Dataset entries:
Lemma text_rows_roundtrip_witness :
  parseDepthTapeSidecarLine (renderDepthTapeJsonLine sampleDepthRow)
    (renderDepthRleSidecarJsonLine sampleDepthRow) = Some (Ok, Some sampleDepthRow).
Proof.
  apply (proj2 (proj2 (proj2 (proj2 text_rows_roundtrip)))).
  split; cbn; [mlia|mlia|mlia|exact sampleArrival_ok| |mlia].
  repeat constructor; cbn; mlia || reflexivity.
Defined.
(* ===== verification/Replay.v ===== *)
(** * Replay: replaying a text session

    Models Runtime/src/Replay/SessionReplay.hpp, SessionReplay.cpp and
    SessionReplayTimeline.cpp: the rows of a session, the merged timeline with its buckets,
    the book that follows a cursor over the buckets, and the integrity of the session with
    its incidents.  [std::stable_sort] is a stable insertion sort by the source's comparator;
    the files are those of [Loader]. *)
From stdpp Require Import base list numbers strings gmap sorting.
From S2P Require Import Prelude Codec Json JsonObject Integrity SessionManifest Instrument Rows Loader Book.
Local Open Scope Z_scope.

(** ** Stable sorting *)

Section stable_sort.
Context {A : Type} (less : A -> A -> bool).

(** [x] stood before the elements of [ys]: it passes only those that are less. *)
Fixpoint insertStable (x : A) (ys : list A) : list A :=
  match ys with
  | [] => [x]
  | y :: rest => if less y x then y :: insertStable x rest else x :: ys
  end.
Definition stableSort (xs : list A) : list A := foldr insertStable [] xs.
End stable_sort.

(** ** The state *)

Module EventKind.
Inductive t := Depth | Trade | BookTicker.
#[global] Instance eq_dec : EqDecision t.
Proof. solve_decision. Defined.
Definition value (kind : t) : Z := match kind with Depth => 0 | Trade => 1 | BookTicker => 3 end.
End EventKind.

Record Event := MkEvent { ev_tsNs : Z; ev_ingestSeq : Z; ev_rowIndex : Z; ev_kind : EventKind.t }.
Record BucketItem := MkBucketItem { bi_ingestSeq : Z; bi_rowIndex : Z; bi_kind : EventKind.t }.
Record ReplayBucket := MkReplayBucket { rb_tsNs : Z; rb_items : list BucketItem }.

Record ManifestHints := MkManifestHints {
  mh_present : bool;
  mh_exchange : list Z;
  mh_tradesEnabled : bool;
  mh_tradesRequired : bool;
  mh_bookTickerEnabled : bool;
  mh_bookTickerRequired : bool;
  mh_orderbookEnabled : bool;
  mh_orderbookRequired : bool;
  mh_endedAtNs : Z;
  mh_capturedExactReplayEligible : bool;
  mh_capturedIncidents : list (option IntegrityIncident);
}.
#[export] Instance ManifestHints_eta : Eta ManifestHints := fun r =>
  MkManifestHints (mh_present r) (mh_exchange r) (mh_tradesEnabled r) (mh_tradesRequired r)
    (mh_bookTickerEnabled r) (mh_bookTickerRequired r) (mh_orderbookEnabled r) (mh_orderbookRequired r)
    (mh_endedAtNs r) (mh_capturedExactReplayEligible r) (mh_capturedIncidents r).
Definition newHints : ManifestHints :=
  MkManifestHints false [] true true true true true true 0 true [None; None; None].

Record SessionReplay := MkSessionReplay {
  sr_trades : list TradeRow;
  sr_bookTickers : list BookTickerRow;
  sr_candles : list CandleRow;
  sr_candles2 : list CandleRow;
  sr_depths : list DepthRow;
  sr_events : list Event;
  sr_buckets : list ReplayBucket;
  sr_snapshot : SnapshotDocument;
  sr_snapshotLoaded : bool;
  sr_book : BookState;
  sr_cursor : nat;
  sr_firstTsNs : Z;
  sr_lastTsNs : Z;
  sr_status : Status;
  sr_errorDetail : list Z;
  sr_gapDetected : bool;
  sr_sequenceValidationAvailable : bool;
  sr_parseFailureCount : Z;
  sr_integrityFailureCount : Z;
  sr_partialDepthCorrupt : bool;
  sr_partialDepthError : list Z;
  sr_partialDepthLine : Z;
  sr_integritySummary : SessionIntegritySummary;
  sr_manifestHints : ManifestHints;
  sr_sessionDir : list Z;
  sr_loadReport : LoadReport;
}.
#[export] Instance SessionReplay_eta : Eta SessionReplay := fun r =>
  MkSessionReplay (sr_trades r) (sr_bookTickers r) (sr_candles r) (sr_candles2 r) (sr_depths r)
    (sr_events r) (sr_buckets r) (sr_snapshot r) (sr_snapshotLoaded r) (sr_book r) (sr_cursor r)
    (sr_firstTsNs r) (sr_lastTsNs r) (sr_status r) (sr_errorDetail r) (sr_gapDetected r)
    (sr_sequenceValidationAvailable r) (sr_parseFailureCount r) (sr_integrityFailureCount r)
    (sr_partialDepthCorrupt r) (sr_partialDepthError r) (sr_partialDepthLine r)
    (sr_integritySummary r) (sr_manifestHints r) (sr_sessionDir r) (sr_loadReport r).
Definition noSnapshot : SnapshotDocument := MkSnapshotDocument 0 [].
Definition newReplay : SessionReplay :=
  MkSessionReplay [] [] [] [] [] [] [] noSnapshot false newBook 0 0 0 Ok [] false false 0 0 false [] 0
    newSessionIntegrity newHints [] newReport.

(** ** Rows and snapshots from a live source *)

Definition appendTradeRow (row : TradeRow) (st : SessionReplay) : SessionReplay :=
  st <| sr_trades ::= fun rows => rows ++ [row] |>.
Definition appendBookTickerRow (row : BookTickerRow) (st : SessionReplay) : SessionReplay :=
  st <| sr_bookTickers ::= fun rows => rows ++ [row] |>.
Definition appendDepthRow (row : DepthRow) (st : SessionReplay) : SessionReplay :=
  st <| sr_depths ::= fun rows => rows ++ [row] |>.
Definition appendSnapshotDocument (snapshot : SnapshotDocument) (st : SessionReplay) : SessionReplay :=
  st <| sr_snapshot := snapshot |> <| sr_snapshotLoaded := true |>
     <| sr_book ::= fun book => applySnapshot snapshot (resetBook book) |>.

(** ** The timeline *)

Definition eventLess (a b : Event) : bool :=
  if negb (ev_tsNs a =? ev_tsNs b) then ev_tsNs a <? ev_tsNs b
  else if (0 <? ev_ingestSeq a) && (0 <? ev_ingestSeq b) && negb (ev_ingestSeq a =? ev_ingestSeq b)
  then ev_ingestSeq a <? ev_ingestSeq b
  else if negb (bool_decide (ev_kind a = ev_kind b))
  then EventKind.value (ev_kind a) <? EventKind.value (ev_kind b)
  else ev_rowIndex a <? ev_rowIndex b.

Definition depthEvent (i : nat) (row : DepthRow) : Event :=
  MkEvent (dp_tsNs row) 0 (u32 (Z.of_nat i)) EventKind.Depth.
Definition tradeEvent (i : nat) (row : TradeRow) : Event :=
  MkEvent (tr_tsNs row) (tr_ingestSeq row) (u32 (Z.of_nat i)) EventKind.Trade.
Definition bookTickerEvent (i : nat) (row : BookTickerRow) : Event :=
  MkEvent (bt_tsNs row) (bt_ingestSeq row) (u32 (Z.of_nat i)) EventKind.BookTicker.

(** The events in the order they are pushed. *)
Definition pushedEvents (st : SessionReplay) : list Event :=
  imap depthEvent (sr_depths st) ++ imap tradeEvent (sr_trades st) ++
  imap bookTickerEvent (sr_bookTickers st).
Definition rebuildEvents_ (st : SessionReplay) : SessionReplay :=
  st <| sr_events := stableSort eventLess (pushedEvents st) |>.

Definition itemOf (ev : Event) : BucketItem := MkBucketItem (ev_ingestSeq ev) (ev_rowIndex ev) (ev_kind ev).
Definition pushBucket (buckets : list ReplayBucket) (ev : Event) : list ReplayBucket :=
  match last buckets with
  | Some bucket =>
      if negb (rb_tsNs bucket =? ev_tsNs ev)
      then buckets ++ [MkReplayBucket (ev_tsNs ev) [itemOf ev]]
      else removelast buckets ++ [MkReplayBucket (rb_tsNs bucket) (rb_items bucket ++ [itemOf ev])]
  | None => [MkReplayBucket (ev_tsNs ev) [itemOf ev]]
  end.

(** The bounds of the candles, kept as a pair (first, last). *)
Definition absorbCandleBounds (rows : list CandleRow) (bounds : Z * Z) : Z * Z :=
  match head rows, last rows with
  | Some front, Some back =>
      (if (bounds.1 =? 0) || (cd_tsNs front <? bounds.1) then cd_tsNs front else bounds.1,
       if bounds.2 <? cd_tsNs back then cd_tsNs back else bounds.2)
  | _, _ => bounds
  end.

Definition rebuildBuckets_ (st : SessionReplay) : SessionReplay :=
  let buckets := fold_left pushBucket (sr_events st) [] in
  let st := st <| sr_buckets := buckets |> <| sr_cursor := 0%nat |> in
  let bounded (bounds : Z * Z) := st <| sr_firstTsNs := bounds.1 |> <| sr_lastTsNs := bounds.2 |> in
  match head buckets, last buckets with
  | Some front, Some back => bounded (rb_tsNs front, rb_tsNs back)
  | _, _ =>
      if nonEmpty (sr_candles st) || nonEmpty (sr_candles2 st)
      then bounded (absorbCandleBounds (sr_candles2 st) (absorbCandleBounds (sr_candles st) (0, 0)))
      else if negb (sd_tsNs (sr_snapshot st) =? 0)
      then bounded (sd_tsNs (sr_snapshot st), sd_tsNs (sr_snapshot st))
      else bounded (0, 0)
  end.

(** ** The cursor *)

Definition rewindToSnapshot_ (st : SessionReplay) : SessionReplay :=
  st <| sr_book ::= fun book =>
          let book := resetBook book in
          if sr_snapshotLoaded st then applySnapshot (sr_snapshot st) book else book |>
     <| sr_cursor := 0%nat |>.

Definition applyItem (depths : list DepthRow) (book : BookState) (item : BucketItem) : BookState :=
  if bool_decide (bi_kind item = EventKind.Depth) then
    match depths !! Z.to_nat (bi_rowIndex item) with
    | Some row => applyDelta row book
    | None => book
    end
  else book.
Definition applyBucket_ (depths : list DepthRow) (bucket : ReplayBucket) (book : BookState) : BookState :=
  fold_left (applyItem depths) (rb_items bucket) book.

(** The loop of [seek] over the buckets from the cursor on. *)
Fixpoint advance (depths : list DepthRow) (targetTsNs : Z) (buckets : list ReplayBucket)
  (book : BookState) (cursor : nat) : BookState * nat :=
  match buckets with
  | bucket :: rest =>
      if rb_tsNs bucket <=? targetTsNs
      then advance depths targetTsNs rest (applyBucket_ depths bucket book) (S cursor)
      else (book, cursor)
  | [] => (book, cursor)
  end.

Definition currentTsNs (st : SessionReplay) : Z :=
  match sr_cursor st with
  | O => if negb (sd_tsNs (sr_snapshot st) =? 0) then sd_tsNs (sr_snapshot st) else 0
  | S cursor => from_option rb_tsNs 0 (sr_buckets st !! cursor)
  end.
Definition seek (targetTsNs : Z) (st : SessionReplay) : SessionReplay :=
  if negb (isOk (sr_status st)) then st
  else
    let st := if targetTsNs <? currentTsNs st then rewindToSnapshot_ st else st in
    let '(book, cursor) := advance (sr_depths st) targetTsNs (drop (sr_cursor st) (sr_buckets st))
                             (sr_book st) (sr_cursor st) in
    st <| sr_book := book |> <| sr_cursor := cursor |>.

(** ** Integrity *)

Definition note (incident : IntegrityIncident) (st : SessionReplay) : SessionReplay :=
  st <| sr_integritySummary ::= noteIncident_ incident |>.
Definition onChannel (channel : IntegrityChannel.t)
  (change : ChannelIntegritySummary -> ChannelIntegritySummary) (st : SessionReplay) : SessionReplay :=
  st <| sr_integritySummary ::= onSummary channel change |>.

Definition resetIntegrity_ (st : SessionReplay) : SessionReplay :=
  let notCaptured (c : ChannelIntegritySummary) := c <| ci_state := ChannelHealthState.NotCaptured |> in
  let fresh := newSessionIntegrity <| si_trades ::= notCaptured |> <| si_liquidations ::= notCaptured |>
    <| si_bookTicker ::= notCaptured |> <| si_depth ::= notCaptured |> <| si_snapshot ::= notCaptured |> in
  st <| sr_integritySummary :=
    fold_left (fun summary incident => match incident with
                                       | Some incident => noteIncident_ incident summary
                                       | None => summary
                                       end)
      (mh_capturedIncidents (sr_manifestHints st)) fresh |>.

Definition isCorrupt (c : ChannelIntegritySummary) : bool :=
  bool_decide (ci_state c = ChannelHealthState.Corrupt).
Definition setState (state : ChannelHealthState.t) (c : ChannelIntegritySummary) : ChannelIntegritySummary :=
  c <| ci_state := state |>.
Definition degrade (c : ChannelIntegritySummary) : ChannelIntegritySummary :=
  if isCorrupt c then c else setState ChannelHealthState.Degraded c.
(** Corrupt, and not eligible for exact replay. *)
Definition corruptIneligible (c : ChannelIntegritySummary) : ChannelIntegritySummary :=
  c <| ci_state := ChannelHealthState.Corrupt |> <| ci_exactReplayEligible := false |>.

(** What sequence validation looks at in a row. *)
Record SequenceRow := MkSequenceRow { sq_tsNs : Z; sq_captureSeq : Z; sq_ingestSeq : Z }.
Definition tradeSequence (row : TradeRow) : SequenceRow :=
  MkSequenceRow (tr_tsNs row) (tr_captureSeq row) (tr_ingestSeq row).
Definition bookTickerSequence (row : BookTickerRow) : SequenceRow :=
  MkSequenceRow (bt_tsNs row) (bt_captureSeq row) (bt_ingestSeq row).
==
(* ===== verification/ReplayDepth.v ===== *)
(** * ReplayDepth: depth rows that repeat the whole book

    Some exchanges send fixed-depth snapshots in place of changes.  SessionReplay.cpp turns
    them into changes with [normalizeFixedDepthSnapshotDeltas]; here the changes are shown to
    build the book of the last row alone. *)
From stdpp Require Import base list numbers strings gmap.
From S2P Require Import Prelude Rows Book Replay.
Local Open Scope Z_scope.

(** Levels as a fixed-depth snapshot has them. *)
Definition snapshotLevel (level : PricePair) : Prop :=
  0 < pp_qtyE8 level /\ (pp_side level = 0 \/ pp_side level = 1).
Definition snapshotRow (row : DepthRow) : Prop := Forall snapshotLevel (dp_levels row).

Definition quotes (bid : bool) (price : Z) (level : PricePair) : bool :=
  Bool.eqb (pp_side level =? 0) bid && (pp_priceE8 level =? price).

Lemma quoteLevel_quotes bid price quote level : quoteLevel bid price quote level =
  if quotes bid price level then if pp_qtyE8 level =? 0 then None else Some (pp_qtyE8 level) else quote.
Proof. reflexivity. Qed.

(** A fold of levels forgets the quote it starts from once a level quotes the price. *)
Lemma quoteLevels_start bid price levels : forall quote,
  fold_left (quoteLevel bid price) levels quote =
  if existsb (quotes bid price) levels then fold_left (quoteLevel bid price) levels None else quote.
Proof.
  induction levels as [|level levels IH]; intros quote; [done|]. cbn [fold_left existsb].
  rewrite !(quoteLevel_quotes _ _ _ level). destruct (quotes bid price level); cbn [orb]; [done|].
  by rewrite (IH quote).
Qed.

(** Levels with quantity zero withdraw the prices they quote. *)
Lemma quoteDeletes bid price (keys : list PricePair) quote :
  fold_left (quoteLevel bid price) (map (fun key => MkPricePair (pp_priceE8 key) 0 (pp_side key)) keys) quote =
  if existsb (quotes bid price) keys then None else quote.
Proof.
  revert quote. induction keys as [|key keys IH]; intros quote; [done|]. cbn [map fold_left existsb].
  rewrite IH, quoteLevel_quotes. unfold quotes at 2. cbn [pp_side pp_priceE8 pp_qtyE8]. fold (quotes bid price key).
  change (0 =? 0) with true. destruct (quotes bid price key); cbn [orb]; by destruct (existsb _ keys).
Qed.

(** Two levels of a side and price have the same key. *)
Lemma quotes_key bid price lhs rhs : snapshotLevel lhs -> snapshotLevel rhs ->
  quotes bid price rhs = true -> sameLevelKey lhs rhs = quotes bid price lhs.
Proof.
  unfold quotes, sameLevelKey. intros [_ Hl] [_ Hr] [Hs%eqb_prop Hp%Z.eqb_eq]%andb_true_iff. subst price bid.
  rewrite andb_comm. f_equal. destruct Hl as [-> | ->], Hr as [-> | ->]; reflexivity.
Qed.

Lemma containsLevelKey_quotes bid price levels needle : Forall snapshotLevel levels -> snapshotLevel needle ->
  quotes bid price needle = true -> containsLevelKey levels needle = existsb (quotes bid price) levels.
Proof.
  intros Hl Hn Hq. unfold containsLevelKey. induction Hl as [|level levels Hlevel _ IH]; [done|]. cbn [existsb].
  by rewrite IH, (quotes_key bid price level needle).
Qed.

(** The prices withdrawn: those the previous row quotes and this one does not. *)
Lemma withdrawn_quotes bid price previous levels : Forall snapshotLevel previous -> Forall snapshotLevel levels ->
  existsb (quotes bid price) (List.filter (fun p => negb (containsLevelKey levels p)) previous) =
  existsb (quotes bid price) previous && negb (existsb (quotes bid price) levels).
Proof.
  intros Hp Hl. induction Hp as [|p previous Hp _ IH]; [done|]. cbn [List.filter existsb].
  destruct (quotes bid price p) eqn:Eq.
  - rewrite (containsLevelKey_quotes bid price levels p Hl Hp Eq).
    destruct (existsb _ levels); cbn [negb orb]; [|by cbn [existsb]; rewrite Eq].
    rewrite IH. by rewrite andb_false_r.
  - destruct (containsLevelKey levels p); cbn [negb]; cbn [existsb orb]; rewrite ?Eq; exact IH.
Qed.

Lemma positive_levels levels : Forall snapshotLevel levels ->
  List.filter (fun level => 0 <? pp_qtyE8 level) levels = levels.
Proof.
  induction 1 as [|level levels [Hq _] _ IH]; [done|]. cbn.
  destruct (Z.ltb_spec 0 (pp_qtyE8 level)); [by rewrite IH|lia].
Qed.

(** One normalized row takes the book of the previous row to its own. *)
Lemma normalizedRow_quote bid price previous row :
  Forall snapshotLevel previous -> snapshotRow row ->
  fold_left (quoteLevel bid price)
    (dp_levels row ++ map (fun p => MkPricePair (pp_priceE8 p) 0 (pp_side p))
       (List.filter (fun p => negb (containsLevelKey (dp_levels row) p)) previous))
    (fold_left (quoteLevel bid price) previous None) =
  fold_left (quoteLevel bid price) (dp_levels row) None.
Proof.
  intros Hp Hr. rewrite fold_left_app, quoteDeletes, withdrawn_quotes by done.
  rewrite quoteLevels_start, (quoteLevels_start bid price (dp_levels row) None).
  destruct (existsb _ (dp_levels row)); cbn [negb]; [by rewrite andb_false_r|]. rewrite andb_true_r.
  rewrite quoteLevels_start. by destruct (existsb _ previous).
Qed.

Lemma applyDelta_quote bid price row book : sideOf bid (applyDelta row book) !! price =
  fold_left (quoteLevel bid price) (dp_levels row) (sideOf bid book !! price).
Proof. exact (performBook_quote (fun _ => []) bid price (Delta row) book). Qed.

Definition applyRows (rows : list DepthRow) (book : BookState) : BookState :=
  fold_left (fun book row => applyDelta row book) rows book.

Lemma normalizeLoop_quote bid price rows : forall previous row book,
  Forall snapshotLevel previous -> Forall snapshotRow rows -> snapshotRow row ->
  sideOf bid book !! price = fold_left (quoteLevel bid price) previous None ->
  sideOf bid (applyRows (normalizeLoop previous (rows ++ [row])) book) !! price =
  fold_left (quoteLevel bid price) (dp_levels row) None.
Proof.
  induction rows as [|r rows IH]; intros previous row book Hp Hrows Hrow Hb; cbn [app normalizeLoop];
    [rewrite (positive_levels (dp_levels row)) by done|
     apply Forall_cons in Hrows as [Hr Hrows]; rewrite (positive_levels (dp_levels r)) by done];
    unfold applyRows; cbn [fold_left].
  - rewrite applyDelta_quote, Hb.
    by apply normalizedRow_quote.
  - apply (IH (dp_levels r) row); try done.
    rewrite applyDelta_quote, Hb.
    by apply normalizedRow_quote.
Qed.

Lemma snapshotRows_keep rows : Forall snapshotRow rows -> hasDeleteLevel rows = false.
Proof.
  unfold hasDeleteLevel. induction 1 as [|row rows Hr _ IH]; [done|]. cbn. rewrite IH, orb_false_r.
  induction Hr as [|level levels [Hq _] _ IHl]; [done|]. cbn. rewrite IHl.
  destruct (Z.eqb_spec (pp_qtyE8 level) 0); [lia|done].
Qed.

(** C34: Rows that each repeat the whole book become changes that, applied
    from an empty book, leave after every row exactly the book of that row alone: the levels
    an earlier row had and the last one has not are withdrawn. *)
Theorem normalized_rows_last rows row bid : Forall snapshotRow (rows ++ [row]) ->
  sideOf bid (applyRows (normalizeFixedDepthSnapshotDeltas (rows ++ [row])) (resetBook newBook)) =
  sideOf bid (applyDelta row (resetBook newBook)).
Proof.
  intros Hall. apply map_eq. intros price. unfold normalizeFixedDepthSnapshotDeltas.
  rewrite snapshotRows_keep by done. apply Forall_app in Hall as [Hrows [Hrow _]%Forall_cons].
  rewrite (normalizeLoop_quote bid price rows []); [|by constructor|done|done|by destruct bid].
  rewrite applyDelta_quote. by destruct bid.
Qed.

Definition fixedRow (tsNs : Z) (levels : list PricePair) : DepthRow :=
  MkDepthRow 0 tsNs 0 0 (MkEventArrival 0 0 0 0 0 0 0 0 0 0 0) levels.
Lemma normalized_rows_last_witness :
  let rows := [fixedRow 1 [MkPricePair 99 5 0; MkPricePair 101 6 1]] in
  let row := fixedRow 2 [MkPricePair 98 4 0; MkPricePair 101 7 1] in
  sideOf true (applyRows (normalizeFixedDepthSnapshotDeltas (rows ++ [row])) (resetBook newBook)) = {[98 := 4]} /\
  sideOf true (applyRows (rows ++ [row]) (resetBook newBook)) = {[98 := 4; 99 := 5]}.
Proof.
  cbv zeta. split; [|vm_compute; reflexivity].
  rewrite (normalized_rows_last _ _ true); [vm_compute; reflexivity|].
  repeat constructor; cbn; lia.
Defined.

| Try it |
Using the data above, repeat exactly the lines that begin at the line with "sr_sequenceValidationAvailable : bool;" and end at the line with "#[export] Instance SessionReplay_eta", both ends included.

| Response area |
  sr_sequenceValidationAvailable : bool;
  sr_parseFailureCount : Z;
  sr_integrityFailureCount : Z;
  sr_partialDepthCorrupt : bool;
  sr_partialDepthError : list Z;
  sr_partialDepthLine : Z;
  sr_integritySummary : SessionIntegritySummary;
  sr_manifestHints : ManifestHints;
  sr_sessionDir : list Z;
  sr_loadReport : LoadReport;
}.
#[export] Instance SessionReplay_eta : Eta SessionReplay := fun r =>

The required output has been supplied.